The inquiry was mired in controversy and, perhaps, doomed to irrelevancy from the start. First, then-federal solicitor-general Andy Scott was allegedly overheard on an airplane discussing the issue with a friend. Then, APEC protesters walked out after repeatedly being denied public assistance for their case, though the RCMP and the government used public funds to pay their legal staff.

Scott eventually resigned, but then Gerald Morin, head of the inquiry panel, was accused of bias by an RCMP officer. Morin denied it and, when a judge demanded that the a federal court examine the allegations, Morin and the two other panelists resigned, citing interference by the head of the RCMP Complaints Commission.
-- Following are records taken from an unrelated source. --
Definition recompute_plan (s : t) : t * list GlobalTaskId :=
  match UD.topological_sort (dag s) with
  | Err _ => (s, [])
  | Ok topo =>
      let '(dirty, dirty_order) := foldl take_dirty (dirty s, []) topo in
      (set_dirty dirty s, dirty_order)
  end.

Definition mutation_touched_ids (mutation : DagMutation.t) : list GlobalTaskId :=
  match mutation with
  | DagMutation.AddTask task_id _ _ | DagMutation.RemoveTask task_id
  | DagMutation.UpdateTaskMetadata task_id _ => [task_id]
  | DagMutation.SplitTask task_id into =>
      task_id ::
      match into with
      | first :: _ => [GlobalTaskId.new (GlobalTaskId.plan task_id) (Task.id first)]
      | [] => []
      end
  | DagMutation.AddDependency from _ => [from]
  end.

Definition apply_mutation `{!HashIter} (s : t) (mutation : DagMutation.t) :
    t * result unit DagMutationError :=
  match Mutate.apply_mutation (dag s) mutation with
  | (_, Err e) => (s, Err e)
  | (d, Ok _) =>
      (foldl mark_dirty (set_dag d s) (mutation_touched_ids mutation), Ok tt)
  end.
End IncrementalDag.
Abbreviation IncrementalDag := IncrementalDag.t.

(** ** Correctness of mutations *)

Section MutateFacts.
Context {HI : HashIter}.
Implicit Types (d : UnifiedTaskDag) (m : DagMutation.t) (a b id x : GlobalTaskId).

Lemma apply_mutation_cases d m d' r :
  Mutate.apply_mutation d m = (d', r) →
  match r with
  | Ok _ => ∃ tasks, Mutate.mutated_tasks d m = Ok tasks ∧ UD.tasks d' = tasks ∧
      UD.plan_deps d' = UD.plan_deps d ∧ UD.config d' = UD.config d ∧ dag_ok d'
  | Err _ => d' = d
  end.
Proof.
  unfold Mutate.apply_mutation. destruct (Mutate.mutated_tasks d m) as [tasks|e]; [|naive_solver].
  destruct (UD.rebuild_indexes _) as [next [u|err]] eqn:Hr; [|naive_solver].
  apply rebuild_indexes_spec in Hr as (Ht & Hp & Hc & Hix & Hres).
  pose proof (topological_sort_indexed next Hix) as Hts.
  destruct (UD.topological_sort next) as [l|err]; [|naive_solver].
  intros [= <- <-]. exists tasks. split_and!; [done..|].
  split; [done|apply Hres|naive_solver].
Qed.

Lemma ensure_mutable_Ok d id u :
  Mutate.ensure_mutable d id = Ok u ↔
  ∃ t, UD.tasks d !! id = Some t ∧ Task.status t ≠ TaskStatus.Done.
Proof.
  unfold Mutate.ensure_mutable. destruct u, (UD.tasks d !! id) as [t|]; [case_decide|];
    naive_solver.
Qed.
Meanwhile, the Prime Minister’s Office complained to the CBC’s ombudsman about reporter Terry Milewski, claiming his coverage of the inquiry was one-sided. (An ombudsman dismissed all charges of bias, but after Milewski’s private correspondence was made public at the inquiry, he was withdrawn from covering the story.)

In December 1999, Ted Hughes, a former judge, took over. In February 2000, he invited Prime Minister Jean Chrétien to testify. He declined. Almost immediately, several student protesters quit the inquiry.

Hughes’ findings are critical, citing widespread incompetence and constitutional violations on the part of the RCMP. However, the one player the APEC activists most wanted to see nailed, the Teflon Prime Minister, he of the “for me, pepper, I put it on my plate” quip, went unscathed. (It’s official: Scientists are now studying Chrétien around the clock to see if there’s an offence he can’t get away with.) Not that there wasn’t evidence of the PM’s role in directing the security arrangements, including a series of leaked e-mails and internal correspondence in the weeks leading up to the hearings.

Still, some commentators and anti-corporate activists have expressed satisfaction with the report, saying that, at the very least, it will set a standard for police behaviour at future protests, like the ones certain to erupt at next summer’s G-8 summit in Kananaskis. But I wonder if that’s just an attempt to find some meaning in almost four years of an often-blundering inquiry at enormous public expense.

As Oppenheim put it to the media, “Don’t forget, the very same people that were responsible for the APEC crackdown are going to be the people that are going to be implementing (the report’s) recommendations.”